=== PROVIDED DATA ===

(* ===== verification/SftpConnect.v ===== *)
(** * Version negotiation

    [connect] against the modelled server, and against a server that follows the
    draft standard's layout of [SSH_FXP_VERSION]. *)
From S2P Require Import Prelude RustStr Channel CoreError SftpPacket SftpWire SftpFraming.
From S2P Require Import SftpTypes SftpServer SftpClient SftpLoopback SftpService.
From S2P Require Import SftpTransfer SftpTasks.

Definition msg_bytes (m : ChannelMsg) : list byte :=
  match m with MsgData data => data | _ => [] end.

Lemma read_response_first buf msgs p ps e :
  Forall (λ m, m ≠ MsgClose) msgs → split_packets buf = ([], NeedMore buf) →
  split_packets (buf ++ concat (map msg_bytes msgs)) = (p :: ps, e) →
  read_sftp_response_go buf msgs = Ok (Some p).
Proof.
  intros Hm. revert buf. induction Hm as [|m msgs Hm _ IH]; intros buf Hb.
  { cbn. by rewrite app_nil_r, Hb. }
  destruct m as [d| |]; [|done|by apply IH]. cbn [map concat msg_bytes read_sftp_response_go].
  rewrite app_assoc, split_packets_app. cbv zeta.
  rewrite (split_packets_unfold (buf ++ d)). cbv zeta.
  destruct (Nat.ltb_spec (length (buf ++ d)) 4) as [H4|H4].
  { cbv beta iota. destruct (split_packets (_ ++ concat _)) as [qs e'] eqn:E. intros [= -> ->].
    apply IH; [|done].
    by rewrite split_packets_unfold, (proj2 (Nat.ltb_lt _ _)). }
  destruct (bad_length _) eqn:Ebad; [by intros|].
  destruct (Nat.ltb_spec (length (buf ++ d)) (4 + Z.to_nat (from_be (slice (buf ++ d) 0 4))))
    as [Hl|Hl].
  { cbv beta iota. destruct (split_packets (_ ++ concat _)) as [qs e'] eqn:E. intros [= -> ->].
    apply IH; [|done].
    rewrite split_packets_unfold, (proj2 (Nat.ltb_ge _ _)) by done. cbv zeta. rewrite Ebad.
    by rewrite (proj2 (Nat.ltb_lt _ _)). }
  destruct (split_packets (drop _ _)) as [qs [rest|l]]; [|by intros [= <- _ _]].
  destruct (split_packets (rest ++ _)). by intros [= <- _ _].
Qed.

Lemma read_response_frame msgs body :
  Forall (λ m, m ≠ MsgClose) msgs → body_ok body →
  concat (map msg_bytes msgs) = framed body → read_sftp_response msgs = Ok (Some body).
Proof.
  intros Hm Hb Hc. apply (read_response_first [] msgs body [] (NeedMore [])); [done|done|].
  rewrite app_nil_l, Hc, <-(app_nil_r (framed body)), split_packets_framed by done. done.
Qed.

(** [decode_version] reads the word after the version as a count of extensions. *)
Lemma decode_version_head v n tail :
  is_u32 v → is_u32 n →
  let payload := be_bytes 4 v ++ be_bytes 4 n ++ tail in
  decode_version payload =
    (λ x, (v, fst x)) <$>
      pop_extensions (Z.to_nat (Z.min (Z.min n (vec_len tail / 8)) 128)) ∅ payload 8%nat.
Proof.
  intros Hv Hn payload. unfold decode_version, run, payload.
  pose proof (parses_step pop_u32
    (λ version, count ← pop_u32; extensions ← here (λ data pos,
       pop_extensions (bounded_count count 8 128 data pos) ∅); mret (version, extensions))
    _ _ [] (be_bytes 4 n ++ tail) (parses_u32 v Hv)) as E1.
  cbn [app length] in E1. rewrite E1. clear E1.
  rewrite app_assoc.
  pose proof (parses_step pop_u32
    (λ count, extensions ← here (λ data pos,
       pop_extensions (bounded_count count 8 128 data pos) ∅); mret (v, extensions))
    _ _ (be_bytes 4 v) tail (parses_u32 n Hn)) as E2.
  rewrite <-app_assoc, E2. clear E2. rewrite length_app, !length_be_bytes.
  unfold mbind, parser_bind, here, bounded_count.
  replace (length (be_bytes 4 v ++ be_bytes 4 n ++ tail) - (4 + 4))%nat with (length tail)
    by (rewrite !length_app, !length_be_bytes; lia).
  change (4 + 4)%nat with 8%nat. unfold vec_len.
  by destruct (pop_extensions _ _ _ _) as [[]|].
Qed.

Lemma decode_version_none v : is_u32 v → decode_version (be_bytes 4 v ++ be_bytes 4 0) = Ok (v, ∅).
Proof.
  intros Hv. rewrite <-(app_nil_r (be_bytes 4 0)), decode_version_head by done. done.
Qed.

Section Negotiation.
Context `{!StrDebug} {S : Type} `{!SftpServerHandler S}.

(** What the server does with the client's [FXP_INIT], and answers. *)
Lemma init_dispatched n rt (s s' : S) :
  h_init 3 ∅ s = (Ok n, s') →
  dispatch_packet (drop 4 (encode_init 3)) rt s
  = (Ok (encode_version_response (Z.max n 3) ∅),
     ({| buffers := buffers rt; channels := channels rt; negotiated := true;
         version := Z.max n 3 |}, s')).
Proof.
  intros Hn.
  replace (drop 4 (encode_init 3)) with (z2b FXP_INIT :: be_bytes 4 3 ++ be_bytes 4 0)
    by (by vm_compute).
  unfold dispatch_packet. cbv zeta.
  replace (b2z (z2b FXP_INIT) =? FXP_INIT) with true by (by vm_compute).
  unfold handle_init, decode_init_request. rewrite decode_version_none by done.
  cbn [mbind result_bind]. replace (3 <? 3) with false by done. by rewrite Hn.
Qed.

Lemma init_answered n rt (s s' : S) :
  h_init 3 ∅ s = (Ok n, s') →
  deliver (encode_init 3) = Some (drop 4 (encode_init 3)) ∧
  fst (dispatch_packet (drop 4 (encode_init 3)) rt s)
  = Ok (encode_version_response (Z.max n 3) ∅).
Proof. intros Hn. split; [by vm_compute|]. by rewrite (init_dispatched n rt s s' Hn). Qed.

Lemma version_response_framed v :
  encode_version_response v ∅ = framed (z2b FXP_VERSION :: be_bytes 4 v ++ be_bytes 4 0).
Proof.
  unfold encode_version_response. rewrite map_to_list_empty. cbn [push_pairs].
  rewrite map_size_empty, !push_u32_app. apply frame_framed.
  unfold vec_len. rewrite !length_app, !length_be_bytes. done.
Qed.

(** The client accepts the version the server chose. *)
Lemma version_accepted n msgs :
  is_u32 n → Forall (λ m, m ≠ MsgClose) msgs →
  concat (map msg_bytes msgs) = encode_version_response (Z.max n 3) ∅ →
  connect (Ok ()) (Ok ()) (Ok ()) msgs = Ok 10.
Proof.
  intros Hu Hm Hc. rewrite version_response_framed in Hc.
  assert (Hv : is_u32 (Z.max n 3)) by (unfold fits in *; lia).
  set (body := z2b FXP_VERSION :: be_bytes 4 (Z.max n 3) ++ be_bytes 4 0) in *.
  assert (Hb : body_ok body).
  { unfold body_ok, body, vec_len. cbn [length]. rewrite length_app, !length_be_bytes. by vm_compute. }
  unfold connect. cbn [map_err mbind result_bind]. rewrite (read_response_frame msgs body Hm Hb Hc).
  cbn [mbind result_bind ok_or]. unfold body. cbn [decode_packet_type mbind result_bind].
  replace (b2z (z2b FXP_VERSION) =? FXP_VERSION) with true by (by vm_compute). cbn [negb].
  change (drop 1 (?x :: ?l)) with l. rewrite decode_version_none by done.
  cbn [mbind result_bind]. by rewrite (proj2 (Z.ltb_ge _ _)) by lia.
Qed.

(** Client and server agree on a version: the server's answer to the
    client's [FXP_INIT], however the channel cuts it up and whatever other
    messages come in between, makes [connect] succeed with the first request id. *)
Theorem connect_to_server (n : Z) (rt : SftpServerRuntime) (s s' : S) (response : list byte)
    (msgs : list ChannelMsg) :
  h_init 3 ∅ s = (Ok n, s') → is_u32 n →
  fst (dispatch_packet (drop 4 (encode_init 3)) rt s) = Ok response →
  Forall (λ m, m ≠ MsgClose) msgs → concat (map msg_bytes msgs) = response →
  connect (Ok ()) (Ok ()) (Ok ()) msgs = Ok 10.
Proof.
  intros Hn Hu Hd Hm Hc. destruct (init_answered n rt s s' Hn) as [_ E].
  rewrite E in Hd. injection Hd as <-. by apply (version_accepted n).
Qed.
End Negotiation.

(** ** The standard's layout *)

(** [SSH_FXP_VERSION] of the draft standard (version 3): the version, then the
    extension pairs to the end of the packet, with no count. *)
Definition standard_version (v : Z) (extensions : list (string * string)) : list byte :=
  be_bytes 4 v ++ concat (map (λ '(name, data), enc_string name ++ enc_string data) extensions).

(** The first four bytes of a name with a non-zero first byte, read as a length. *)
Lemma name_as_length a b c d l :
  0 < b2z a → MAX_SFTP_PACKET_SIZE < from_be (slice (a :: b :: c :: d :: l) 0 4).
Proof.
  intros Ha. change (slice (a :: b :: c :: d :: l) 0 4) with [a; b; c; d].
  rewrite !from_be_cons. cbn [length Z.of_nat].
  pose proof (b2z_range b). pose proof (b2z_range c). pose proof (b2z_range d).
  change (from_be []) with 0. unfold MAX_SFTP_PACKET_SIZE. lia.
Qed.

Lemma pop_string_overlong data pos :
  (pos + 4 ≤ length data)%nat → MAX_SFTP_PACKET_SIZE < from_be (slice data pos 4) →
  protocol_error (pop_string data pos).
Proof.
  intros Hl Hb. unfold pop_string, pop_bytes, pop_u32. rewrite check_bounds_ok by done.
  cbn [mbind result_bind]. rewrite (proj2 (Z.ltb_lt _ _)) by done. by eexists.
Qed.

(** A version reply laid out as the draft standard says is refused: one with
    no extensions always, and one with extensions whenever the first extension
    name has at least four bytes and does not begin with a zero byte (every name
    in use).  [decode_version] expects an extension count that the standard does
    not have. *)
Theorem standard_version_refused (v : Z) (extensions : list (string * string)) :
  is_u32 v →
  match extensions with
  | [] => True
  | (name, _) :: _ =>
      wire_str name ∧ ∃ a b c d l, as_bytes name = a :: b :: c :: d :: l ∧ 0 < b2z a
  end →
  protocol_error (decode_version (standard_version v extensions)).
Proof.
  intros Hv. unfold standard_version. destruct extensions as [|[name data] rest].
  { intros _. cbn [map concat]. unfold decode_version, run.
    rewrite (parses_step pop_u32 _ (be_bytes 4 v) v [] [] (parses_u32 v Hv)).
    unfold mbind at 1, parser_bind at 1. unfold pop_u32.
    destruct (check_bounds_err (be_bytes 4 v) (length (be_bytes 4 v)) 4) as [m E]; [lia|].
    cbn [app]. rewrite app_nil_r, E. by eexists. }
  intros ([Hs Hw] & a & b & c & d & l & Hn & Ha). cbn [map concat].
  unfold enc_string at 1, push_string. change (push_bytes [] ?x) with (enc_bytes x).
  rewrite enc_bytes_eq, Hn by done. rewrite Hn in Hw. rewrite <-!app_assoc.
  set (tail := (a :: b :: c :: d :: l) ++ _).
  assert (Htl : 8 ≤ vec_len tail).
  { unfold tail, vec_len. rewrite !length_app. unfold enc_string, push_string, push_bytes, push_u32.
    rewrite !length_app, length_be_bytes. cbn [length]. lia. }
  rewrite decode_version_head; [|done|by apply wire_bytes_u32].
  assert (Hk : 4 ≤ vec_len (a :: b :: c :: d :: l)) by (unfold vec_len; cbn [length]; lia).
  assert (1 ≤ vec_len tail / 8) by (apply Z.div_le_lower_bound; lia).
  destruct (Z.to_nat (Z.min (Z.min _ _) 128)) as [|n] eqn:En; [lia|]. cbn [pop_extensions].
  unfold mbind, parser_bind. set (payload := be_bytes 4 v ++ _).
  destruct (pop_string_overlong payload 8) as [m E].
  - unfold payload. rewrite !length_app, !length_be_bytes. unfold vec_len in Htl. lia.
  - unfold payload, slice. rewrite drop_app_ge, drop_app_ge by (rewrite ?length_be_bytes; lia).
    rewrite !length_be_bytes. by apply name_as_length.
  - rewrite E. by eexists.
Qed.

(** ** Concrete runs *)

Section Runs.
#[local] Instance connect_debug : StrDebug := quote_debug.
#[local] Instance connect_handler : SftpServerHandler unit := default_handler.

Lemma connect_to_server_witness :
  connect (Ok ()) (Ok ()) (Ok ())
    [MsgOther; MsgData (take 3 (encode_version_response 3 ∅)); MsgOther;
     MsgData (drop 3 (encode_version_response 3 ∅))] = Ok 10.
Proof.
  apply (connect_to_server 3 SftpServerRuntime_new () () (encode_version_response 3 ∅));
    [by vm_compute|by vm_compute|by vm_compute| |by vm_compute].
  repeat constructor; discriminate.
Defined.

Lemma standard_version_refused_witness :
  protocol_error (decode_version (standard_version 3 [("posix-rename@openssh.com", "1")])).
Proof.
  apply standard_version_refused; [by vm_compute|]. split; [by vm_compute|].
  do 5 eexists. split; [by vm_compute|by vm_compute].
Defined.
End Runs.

===

PROBLEM TO WORK ON: Working from the records above, write out verbatim only the lines from the line containing "rewrite app_nil_l, Hc, <-(app_nil_r" through the line containing "is_u32 v → is_u32 n →".

OUTPUT OF THE EXERCISE:
  rewrite app_nil_l, Hc, <-(app_nil_r (framed body)), split_packets_framed by done. done.
Qed.

(** [decode_version] reads the word after the version as a count of extensions. *)
Lemma decode_version_head v n tail :
  is_u32 v → is_u32 n →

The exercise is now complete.